As European Central Bank chief economist Philip Lane has warned, heavy reliance on dominant payment systems leaves countries “outsourcing” their own financial infrastructure. Emerging markets are thus being asked to manage yesterday’s crisis with tomorrow’s tools – tools that have yet to be built and deployed.
The third element of the old playbook, monetary policy autonomy, has quietly become the most constrained. The standard prescription — cut rates to support growth, raise them to defend the currency — assumes domestic and external objectives can be balanced. But that balance has narrowed.
Bank Indonesia has cut rates by 150 basis points since September 2024 to 4.75%. That’s defensible on domestic grounds with inflation inside the 2.5% target band, and GDP projected at between 4.9% and 5.7%.
Each cut, though, narrows the rate differential with the US Fed and weighs on capital flows, leaving the central bank caught between the growth its government expects and the currency stability its external balance demands.
The pressure extends beyond Indonesia. The Reserve Bank of India has intervened heavily even as its reserves, worth about $274 billion nominally, or roughly $202 billion in 2015 dollars after stripping out inflation, indicate a more modest buffer than the headline figure suggests. Bangko Sentral ng Pilipinas, the Philippines’ central bank, has meanwhile recently seen the peso drift to multi-year lows.
Recent IMF research offers some reassurance: credible emerging markets have historically absorbed dollar-cycle spillovers more smoothly than less disciplined peers, so the policy playbook has broadly worked until now.
The question is whether “working” is now a high enough bar, given that a 10% dollar appreciation is estimated to cut emerging-market output by 1.9% over two years, against just 0.6% in advanced economies.
Indonesia’s significance here lies in how ordinary it is by emerging-market standards.

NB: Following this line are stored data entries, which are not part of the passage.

(* ===== verification/BytecodeEmitter.v ===== *)
(** Writing bytecode: [src/include/vm/bytecode_label.h], [src/include/vm/bytecode_emitter.h],
    [src/vm/bytecode_emitter.cpp] and [src/vm/control_flow_builders.cpp].

    The emitter's state is the vector of bytes it appends to.  A label is an object the callers own, so
    an operation that changes one returns it.  Writing a delta into the vector is [None] outside of it.
    The assertions, which a release build leaves out, are conditions of the theorems. *)
From S2P Require Import Prelude Buffer Bytecodes FunctionInfo.

(** * Labels *)

Record BytecodeLabel := mkLabel { label_offset_ : Z; referrer_offsets_ : list Z; bound_ : bool }.

Definition kInvalidLabelOffset : Z := 2 ^ 64 - 1.
Definition new_Label : BytecodeLabel := mkLabel kInvalidLabelOffset [] false.
Definition IsBound (l : BytecodeLabel) : bool := bound_ l.
Definition GetReferrerOffsets (l : BytecodeLabel) : list Z := referrer_offsets_ l.
Definition IsForwardTarget (l : BytecodeLabel) : bool :=
  negb (IsBound l) && negb (bool_decide (GetReferrerOffsets l = [])).
Definition SetReferrer (l : BytecodeLabel) (offset : Z) : BytecodeLabel :=
  mkLabel (label_offset_ l) (referrer_offsets_ l ++ [offset]) (bound_ l).
Definition BindTo (l : BytecodeLabel) (offset : Z) : BytecodeLabel := mkLabel offset (referrer_offsets_ l) true.

(** * The emitter *)

Definition GetPosition (bytecode : list Z) : Z := Z.of_nat (length bytecode).

(** What [EmitAll] is given: a bytecode, a local, or a number of [n] bytes; a floating-point number is
    the number its bits are. *)
Inductive arg : Type := ABytecode (b : Z) | ALocal (v : LocalVar) | AImm (n : nat) (v : Z).

Definition EmitScalarValue (n : nat) (val : Z) (bytecode : list Z) : list Z := bytecode ++ le_encode n val.
Definition EmitImpl (a : arg) (bytecode : list Z) : list Z :=
  match a with
  | ABytecode b => EmitScalarValue 4 b bytecode
  | ALocal v => EmitScalarValue 4 (LocalVar_Encode v) bytecode
  | AImm n v => EmitScalarValue n v bytecode
  end.
Definition EmitAll (args : list arg) (bytecode : list Z) : list Z := foldl (fun bc a => EmitImpl a bc) bytecode args.

(** The integer types of the arguments. *)
Definition i8 (v : Z) : arg := AImm 1 v.
Definition i16 (v : Z) : arg := AImm 2 v.
Definition i32 (v : Z) : arg := AImm 4 v.
Definition i64 (v : Z) : arg := AImm 8 v.
Definition u16 (v : Z) : arg := AImm 2 (wrapu 16 v).
Definition u32 (v : Z) : arg := AImm 4 (wrapu 32 v).
Definition fid (v : Z) : arg := u16 v.

Definition EmitDeref (b : Z) (dest src : LocalVar) := EmitAll [ABytecode b; ALocal dest; ALocal src].
Definition EmitDerefN (dest src : LocalVar) (len : Z) :=
  EmitAll [ABytecode (code "DerefN"); ALocal dest; ALocal src; u32 len].
Definition EmitAssign (b : Z) (dest src : LocalVar) := EmitAll [ABytecode b; ALocal dest; ALocal src].
Definition EmitAssignN (dest src : LocalVar) (len : Z) :=
  EmitAll [ABytecode (code "AssignN"); ALocal dest; ALocal src; u32 len].
Definition EmitAssignImm1 (dest : LocalVar) (val : Z) := EmitAll [ABytecode (code "AssignImm1"); ALocal dest; i8 val].
Definition EmitAssignImm2 (dest : LocalVar) (val : Z) := EmitAll [ABytecode (code "AssignImm2"); ALocal dest; i16 val].
Definition EmitAssignImm4 (dest : LocalVar) (val : Z) := EmitAll [ABytecode (code "AssignImm4"); ALocal dest; i32 val].
Definition EmitAssignImm8 (dest : LocalVar) (val : Z) := EmitAll [ABytecode (code "AssignImm8"); ALocal dest; i64 val].
Definition EmitAssignImm4F (dest : LocalVar) (val : Z) :=
  EmitAll [ABytecode (code "AssignImm4F"); ALocal dest; u32 val].
Definition EmitAssignImm8F (dest : LocalVar) (val : Z) :=
  EmitAll [ABytecode (code "AssignImm8F"); ALocal dest; AImm 8 (wrapu 64 val)].
Definition EmitUnaryOp (b : Z) (dest input : LocalVar) := EmitAll [ABytecode b; ALocal dest; ALocal input].
Definition EmitBinaryOp (b : Z) (dest lhs rhs : LocalVar) :=
  EmitAll [ABytecode b; ALocal dest; ALocal lhs; ALocal rhs].
Definition EmitLea (dest src : LocalVar) (offset : Z) :=
  EmitAll [ABytecode (code "Lea"); ALocal dest; ALocal src; u32 offset].
Definition EmitLeaScaled (dest src index : LocalVar) (scale offset : Z) :=
  EmitAll [ABytecode (code "LeaScaled"); ALocal dest; ALocal src; ALocal index; u32 scale; u32 offset].
Definition EmitCall (func_id : Z) (params : list LocalVar) (bytecode : list Z) : list Z :=
  let bytecode := EmitAll [ABytecode (code "Call"); u16 func_id; u16 (Z.of_nat (length params))] bytecode in
  foldl (fun bc local => EmitImpl (ALocal local) bc) bytecode params.
Definition EmitReturn := EmitImpl (ABytecode (code "Return")).

(** ** Jumps *)

Definition kJumpPlaceholder : Z := 2 ^ 31 - 2.

(** The loop of [Bind]: each place that jumps here gets its distance. *)
Fixpoint patch (jump_locations : list Z) (curr_offset : Z) (bytecode : list Z) : option (list Z) :=
  match jump_locations with
  | [] => Some bytecode
  | jump_location :: rest =>
      let delta := wraps 32 (curr_offset - jump_location) in
      bytecode ← store jump_location (le_encode 4 delta) bytecode;
      patch rest curr_offset bytecode
  end.

Definition Bind (label : BytecodeLabel) (bytecode : list Z) : option (BytecodeLabel * list Z) :=
  let curr_offset := GetPosition bytecode in
  bytecode ← (if IsForwardTarget label then patch (GetReferrerOffsets label) curr_offset bytecode else Some bytecode);
  Some (BindTo label curr_offset, bytecode).

(** The private [EmitJump]: the operand of a jump. *)
Definition EmitJumpOperand (label : BytecodeLabel) (bytecode : list Z) : BytecodeLabel * list Z :=
  let curr_offset := GetPosition bytecode in
  if IsBound label then
    let delta := wrapu 64 (curr_offset - label_offset_ label) in
    (label, EmitScalarValue 4 (wraps 32 (- wraps 32 delta)) bytecode)
  else (SetReferrer label curr_offset, EmitScalarValue 4 kJumpPlaceholder bytecode).

Definition EmitJump (b : Z) (label : BytecodeLabel) (bytecode : list Z) : BytecodeLabel * list Z :=
  EmitJumpOperand label (EmitAll [ABytecode b] bytecode).
Definition EmitConditionalJump (b : Z) (cond : LocalVar) (label : BytecodeLabel) (bytecode : list Z)
  : BytecodeLabel * list Z :=
  EmitJumpOperand label (EmitAll [ABytecode b; ALocal cond] bytecode).

(** ** Generic and special emissions *)

(** The five overloads of [Emit], for one to five locals. *)
Definition Emit (b : Z) (operands : list LocalVar) := EmitAll (ABytecode b :: map ALocal operands).

Definition EmitInitString (dest static_local_string : LocalVar) (string_len : Z) :=
  EmitAll [ABytecode (code "InitString"); ALocal dest; ALocal static_local_string; u32 string_len].
Definition EmitThreadStateContainerIterate (tls ctx : LocalVar) (iterate_fn : Z) :=
  EmitAll [ABytecode (code "ThreadStateContainerIterate"); ALocal tls; ALocal ctx; fid iterate_fn].
Definition EmitThreadStateContainerReset (tls state_size : LocalVar) (init_fn destroy_fn : Z) (ctx : LocalVar) :=
  EmitAll [ABytecode (code "ThreadStateContainerReset"); ALocal tls; ALocal state_size; fid init_fn; fid destroy_fn;
           ALocal ctx].
Definition EmitTableIterInit (b : Z) (iter : LocalVar) (table_id : Z) :=
  EmitAll [ABytecode b; ALocal iter; u16 table_id].
Definition EmitParallelTableScan (table_id : Z) (ctx thread_states : LocalVar) (scan_fn : Z) :=
  EmitAll [ABytecode (code "ParallelScanTable"); u16 table_id; ALocal ctx; ALocal thread_states; fid scan_fn].
Definition EmitVPIGet (b : Z) (out vpi : LocalVar) (col_idx : Z) :=
  EmitAll [ABytecode b; ALocal out; ALocal vpi; u32 col_idx].
Definition EmitVPISet (b : Z) (vpi input : LocalVar) (col_idx : Z) :=
  EmitAll [ABytecode b; ALocal vpi; ALocal input; u32 col_idx].
Definition EmitFilterManagerInsertFilter (filter_manager : LocalVar) (func : Z) :=
  EmitAll [ABytecode (code "FilterManagerInsertFilter"); ALocal filter_manager; fid func].
Definition EmitJoinHashTableInit (jht memory entry_size : LocalVar) (analysis_fn compress_fn : Z) :=
  EmitAll [ABytecode (code "JoinHashTableInit2"); ALocal jht; ALocal memory; ALocal entry_size; fid analysis_fn;
           fid compress_fn].
Definition EmitAggHashTableProcessBatch (agg_ht vpi : LocalVar) (num_keys : Z) (key_cols : LocalVar)
  (init_agg_fn merge_agg_fn : Z) (partitioned : LocalVar) :=
  EmitAll [ABytecode (code "AggregationHashTableProcessBatch"); ALocal agg_ht; ALocal vpi; u32 num_keys;
           ALocal key_cols; fid init_agg_fn; fid merge_agg_fn; ALocal partitioned].
Definition EmitAggHashTableMovePartitions (agg_ht tls aht_offset : LocalVar) (merge_part_fn : Z) :=
  EmitAll [ABytecode (code "AggregationHashTableTransferPartitions"); ALocal agg_ht; ALocal tls; ALocal aht_offset;
           fid merge_part_fn].
Definition EmitAggHashTableParallelPartitionedScan (agg_ht context tls : LocalVar) (scan_part_fn : Z) :=
  EmitAll [ABytecode (code "AggregationHashTableParallelPartitionedScan"); ALocal agg_ht; ALocal context; ALocal tls;
           fid scan_part_fn].
Definition EmitSorterInit (b : Z) (sorter region : LocalVar) (cmp_fn : Z) (tuple_size : LocalVar) :=
  EmitAll [ABytecode b; ALocal sorter; ALocal region; fid cmp_fn; ALocal tuple_size].
Definition EmitCSVReaderInit (reader file_name : LocalVar) (file_name_len : Z) :=
  EmitAll [ABytecode (code "CSVReaderInit"); ALocal reader; ALocal file_name; u32 file_name_len].
Definition EmitConcat (result exec_ctx strings : LocalVar) (num_strings : Z) :=
  EmitAll [ABytecode (code "Concat"); ALocal result; ALocal exec_ctx; ALocal strings; u32 num_strings].

(** * Control-flow builders

    A builder owns its labels; its destructor binds what is left to bind. *)

Record BreakableBlockBuilder := mkBreakable { break_label_ : BytecodeLabel }.
Record LoopBuilder := mkLoop { loop_block : BreakableBlockBuilder; header_label_ : BytecodeLabel; continue_label_ : BytecodeLabel }.
Record IfThenElseBuilder := mkIf { then_label_ : BytecodeLabel; else_label_ : BytecodeLabel; end_label_ : BytecodeLabel }.

Definition new_LoopBuilder : LoopBuilder := mkLoop (mkBreakable new_Label) new_Label new_Label.
Definition new_IfThenElseBuilder : IfThenElseBuilder := mkIf new_Label new_Label new_Label.

Definition delete_BreakableBlockBuilder (b : BreakableBlockBuilder) (bc : list Z) : option (list Z) :=
  snd <$> Bind (break_label_ b) bc.
Definition Break (b : BreakableBlockBuilder) (bc : list Z) : BreakableBlockBuilder * list Z :=
  let '(l, bc) := EmitJump (code "Jump") (break_label_ b) bc in (mkBreakable l, bc).

Definition LoopHeader (b : LoopBuilder) (bc : list Z) : option (LoopBuilder * list Z) :=
  '(l, bc) ← Bind (header_label_ b) bc; Some (mkLoop (loop_block b) l (continue_label_ b), bc).
Definition JumpToHeader (b : LoopBuilder) (bc : list Z) : LoopBuilder * list Z :=
  let '(l, bc) := EmitJump (code "Jump") (header_label_ b) bc in (mkLoop (loop_block b) l (continue_label_ b), bc).
Definition Continue (b : LoopBuilder) (bc : list Z) : LoopBuilder * list Z :=
  let '(l, bc) := EmitJump (code "Jump") (continue_label_ b) bc in (mkLoop (loop_block b) (header_label_ b) l, bc).
Definition Loop_Break (b : LoopBuilder) (bc : list Z) : LoopBuilder * list Z :=
  let '(blk, bc) := Break (loop_block b) bc in (mkLoop blk (header_label_ b) (continue_label_ b), bc).
Definition BindContinueTarget (b : LoopBuilder) (bc : list Z) : option (LoopBuilder * list Z) :=
  '(l, bc) ← Bind (continue_label_ b) bc; Some (mkLoop (loop_block b) (header_label_ b) l, bc).
Definition delete_LoopBuilder (b : LoopBuilder) (bc : list Z) : option (list Z) :=
  delete_BreakableBlockBuilder (loop_block b) bc.

Definition Then (b : IfThenElseBuilder) (bc : list Z) : option (IfThenElseBuilder * list Z) :=
  '(l, bc) ← Bind (then_label_ b) bc; Some (mkIf l (else_label_ b) (end_label_ b), bc).
Definition Else (b : IfThenElseBuilder) (bc : list Z) : option (IfThenElseBuilder * list Z) :=
  '(l, bc) ← Bind (else_label_ b) bc; Some (mkIf (then_label_ b) l (end_label_ b), bc).
Definition JumpToEnd (b : IfThenElseBuilder) (bc : list Z) : IfThenElseBuilder * list Z :=
  let '(l, bc) := EmitJump (code "Jump") (end_label_ b) bc in (mkIf (then_label_ b) (else_label_ b) l, bc).
Definition delete_IfThenElseBuilder (b : IfThenElseBuilder) (bc : list Z) : option (list Z) :=
  bc ← (if negb (IsBound (else_label_ b)) then snd <$> Bind (else_label_ b) bc else Some bc);
  snd <$> Bind (end_label_ b) bc.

Its inflation is contained, its institutions enjoy reasonable credibility and its economic growth outlook is among the sturdiest in the G20.

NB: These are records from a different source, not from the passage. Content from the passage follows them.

(* ===== verification/BytecodeIterator.v ===== *)
(** Reading bytecode: [src/include/vm/bytecode_iterator.h] and [src/vm/bytecode_iterator.cpp].

    A read outside of the bytes, or about a bytecode or an operand that does not exist, is [None]. *)
From S2P Require Import Prelude Buffer Bytecodes FunctionInfo.

Record BytecodeIterator := mkIter { bytecodes_ : list Z; start_offset_ : Z; end_offset_ : Z; curr_offset_ : Z }.

Definition new_BytecodeIterator (bytecode : list Z) (start stop : Z) : BytecodeIterator :=
  mkIter bytecode start stop start.
Definition new_BytecodeIterator_all (bytecode : list Z) : BytecodeIterator :=
  new_BytecodeIterator bytecode 0 (Z.of_nat (length bytecode)).

Definition CurrentBytecode (it : BytecodeIterator) : option Z := read_uint 4 (curr_offset_ it) (bytecodes_ it).
Definition Done (it : BytecodeIterator) : bool := end_offset_ it <=? curr_offset_ it.
Definition Iterator_GetPosition (it : BytecodeIterator) : Z := curr_offset_ it - start_offset_ it.
Definition SetPosition (it : BytecodeIterator) (pos : Z) : BytecodeIterator :=
  mkIter (bytecodes_ it) (start_offset_ it) (end_offset_ it) (start_offset_ it + pos).

(** The type and the address of an operand. *)
Definition operand_type (it : BytecodeIterator) (i : nat) : option OperandType :=
  b ← CurrentBytecode it; GetNthOperandType b i.
Definition operand_address (it : BytecodeIterator) (i : nat) : option Z :=
  b ← CurrentBytecode it; offset ← GetNthOperandOffset b i; Some (curr_offset_ it + offset).

Definition GetImmediateIntegerOperand (it : BytecodeIterator) (operand_index : nat) : option Z :=
  t ← operand_type it operand_index;
  a ← operand_address it operand_index;
  match t with
  | Imm1 => read_sint 1 a (bytecodes_ it)
  | Imm2 => read_sint 2 a (bytecodes_ it)
  | Imm4 => read_sint 4 a (bytecodes_ it)
  | Imm8 => read_sint 8 a (bytecodes_ it)
  | _ => None
  end.

(** The bits of the number; a [float] becomes a [double]. *)
Inductive float_bits : Set := FloatBits (z : Z) | DoubleBits (z : Z).
Definition GetImmediateFloatOperand (it : BytecodeIterator) (operand_index : nat) : option float_bits :=
  t ← operand_type it operand_index;
  a ← operand_address it operand_index;
  match t with
  | Imm4F => FloatBits <$> read_uint 4 a (bytecodes_ it)
  | Imm8F => DoubleBits <$> read_uint 8 a (bytecodes_ it)
  | _ => None
  end.

Definition GetUnsignedImmediateIntegerOperand (it : BytecodeIterator) (operand_index : nat) : option Z :=
  t ← operand_type it operand_index;
  a ← operand_address it operand_index;
  match t with
  | UImm2 => read_uint 2 a (bytecodes_ it)
  | UImm4 => read_uint 4 a (bytecodes_ it)
  | _ => None
  end.

Definition GetJumpOffsetOperand (it : BytecodeIterator) (operand_index : nat) : option Z :=
  a ← operand_address it operand_index; read_sint 4 a (bytecodes_ it).
Definition GetLocalOperand (it : BytecodeIterator) (operand_index : nat) : option LocalVar :=
  a ← operand_address it operand_index; LocalVar_Decode <$> read_uint 4 a (bytecodes_ it).
Definition GetStaticLocalOperand (it : BytecodeIterator) (operand_index : nat) : option LocalVar :=
  a ← operand_address it operand_index; LocalVar_Decode <$> read_uint 4 a (bytecodes_ it).

(** The loop of [GetLocalCountOperand]. *)
Fixpoint read_locals (n : nat) (locals_address : Z) (mem : list Z) : option (list LocalVar) :=
  match n with
  | O => Some []
  | S n' =>
      encoded_val ← read_uint 4 locals_address mem;
      locals ← read_locals n' (locals_address + kSize Local) mem;
      Some (LocalVar_Decode encoded_val :: locals)
  end.
Definition GetLocalCountOperand (it : BytecodeIterator) (operand_index : nat) : option (Z * list LocalVar) :=
  a ← operand_address it operand_index;
  num_locals ← read_uint 2 a (bytecodes_ it);
  locals ← read_locals (Z.to_nat num_locals) (a + kSize LocalCount) (bytecodes_ it);
  Some (num_locals, locals).

Definition GetFunctionIdOperand (it : BytecodeIterator) (operand_index : nat) : option Z :=
  a ← operand_address it operand_index; read_uint 2 a (bytecodes_ it).

(** The loop over the operands, from the [i]-th; [n] are left. *)
Fixpoint operands_size (it : BytecodeIterator) (b : Z) (i n : nat) (size : Z) : option Z :=
  match n with
  | O => Some size
  | S n' =>
      s ← GetNthOperandSize b i;
      t ← GetNthOperandType b i;
      let size := wrapu 32 (size + operand_bytes s) in
      size ← (if bool_decide (t = LocalCount) then
                num_locals ← fst <$> GetLocalCountOperand it i;
                Some (wrapu 32 (size + num_locals * kSize Local))
              else Some size);
      operands_size it b (S i) n' size
  end.
Definition CurrentBytecodeSize (it : BytecodeIterator) : option Z :=
  b ← CurrentBytecode it;
  n ← NumOperands b;
  operands_size it b 0 n kBytecodeSize.

Definition Advance (it : BytecodeIterator) : option BytecodeIterator :=
  size ← CurrentBytecodeSize it;
  Some (mkIter (bytecodes_ it) (start_offset_ it) (end_offset_ it) (curr_offset_ it + size)).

The lessons of Turkey and Argentina are by now familiar — cautionary tales about the downward spiral caused by political pressure on central banks, serial default and lost credibility.

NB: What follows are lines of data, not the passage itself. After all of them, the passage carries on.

Lemma at_instr_size it i : instr_ok i -> at_instr it i -> CurrentBytecodeSize it = Some (instr_size i).
Proof.
  intros Hok Hat. unfold CurrentBytecodeSize. rewrite (at_instr_code _ _ Hok Hat). cbn [mbind option_bind].
  destruct i as [b args|f locals]; cbn [instr_code].
  - pose proof Hok as [Hb Hargs]. unfold NumOperands. rewrite Hb. cbn [fmap option_fmap option_map mbind option_bind].
    rewrite (operands_size_plain it b _ Hb (instr_types_no_count _ _ Hok) _ 0) by done. f_equal.
    unfold instr_size. cbn [encode_instr]. rewrite length_app, length_le_encode, Nat2Z.inj_add, length_encode_operands by done. done.
  - unfold NumOperands. rewrite call_types. cbn [fmap option_fmap option_map mbind option_bind length operands_size].
    unfold GetNthOperandSize, GetNthOperandType. rewrite call_types. cbn [mbind option_bind lookup list_lookup fmap option_fmap option_map].
    rewrite (bool_decide_eq_false_2 (FunctionId = LocalCount)), (bool_decide_eq_true_2 (LocalCount = LocalCount)) by done. cbn [mbind option_bind].
    destruct (at_call_operands it f locals Hok Hat) as [_ El]. rewrite El. cbn [fmap option_fmap option_map fst mbind option_bind].
    destruct Hok as (_ & Hn & _). f_equal. unfold instr_size. cbn [encode_instr]. rewrite !length_app, !length_le_encode, length_locals.
    change (wrapu 32 (kBytecodeSize + operand_bytes (kOperandSize FunctionId))) with 6.
    change (wrapu 32 (6 + operand_bytes (kOperandSize LocalCount))) with 8. change (kSize Local) with 4.
    unfold is_uint in Hn. change (2 ^ 16) with 65536 in Hn. rewrite wrapu_small by (split; lia). lia.
Qed.

(** From any instruction on, the loop lists what is left and stops. *)
Lemma disassemble_spec p : Forall instr_ok p -> forall fuel it pre post,
  bytecodes_ it = pre ++ encode p ++ post -> curr_offset_ it = Z.of_nat (length pre) ->
  end_offset_ it = Z.of_nat (length (pre ++ encode p)) -> (length p <= fuel)%nat ->
  disassemble fuel it = Some (listing (curr_offset_ it - start_offset_ it) p).
Proof.
  induction 1 as [|i p Hi Hp IH]; intros fuel it pre post Eb Ec Ee Hf.
  - rewrite app_nil_r in Ee. assert (Done it = true) as Hd by (unfold Done; apply Z.leb_le; lia).
    destruct fuel; cbn [disassemble]; by rewrite Hd.
  - destruct fuel as [|fuel]; [simpl in Hf; lia|]. cbn [length] in Hf.
    assert (encode (i :: p) = encode_instr i ++ encode p) as En by done. rewrite En, <- app_assoc in Eb.
    assert (at_instr it i) as Hat by (exists pre, (encode p ++ post); done).
    assert (0 < instr_size i) as Hpos.
    { unfold instr_size. destruct i; cbn [encode_instr]; rewrite length_app, length_le_encode; lia. }
    assert (Done it = false) as Hd.
    { unfold Done. apply Z.leb_gt. rewrite Ee, Ec, En, !length_app. unfold instr_size in Hpos. lia. }
    cbn [disassemble listing]. rewrite Hd, (at_instr_code _ _ Hi Hat), (at_instr_operands _ _ Hi Hat).
    unfold Advance. rewrite (at_instr_size _ _ Hi Hat). cbn [mbind option_bind].
    rewrite (IH fuel _ (pre ++ encode_instr i) post); cbn [bytecodes_ curr_offset_ start_offset_ end_offset_].
    + cbn [mbind option_bind]. do 3 f_equal. lia.
    + by rewrite <- app_assoc.
    + rewrite length_app, Ec. unfold instr_size. lia.
    + by rewrite Ee, En, app_assoc.
    + lia.
Qed.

Indonesia’s May 5 move, though, raises a harder question: what does it mean when an economy doing everything by the book still finds itself hemorrhaging foreign reserves and tightening FX rules for the third time in barely two months?
The diagnostic value may lie more with the strong cases than with the weak ones. The canary here is a healthy bird, making the signal worth noting.
Much of the de-dollarization debate concentrates on the geopolitics of payment systems – on whether BRICS can build a rival to SWIFT or whether the yuan might eventually contest the dollar’s safe-haven role. These are legitimate questions, though they crowd out a more immediate one.
For finance ministers and central bank governors from Jakarta to Manila to Pretoria, the daily reality is simpler and harder: the dollar is weakening, their own currencies are under pressure and the instruments they inherited from the late 1990s are showing their age.
Until the Global South builds the financial infrastructure that matches the multipolar order it is already part of, even its better-run economies will keep spending reserves on a defense that no longer fits the threat.
Irvan Maulana is a researcher at the Centre for Economic and Social Innovation Studies (CESIS), a think tank based in Jakarta.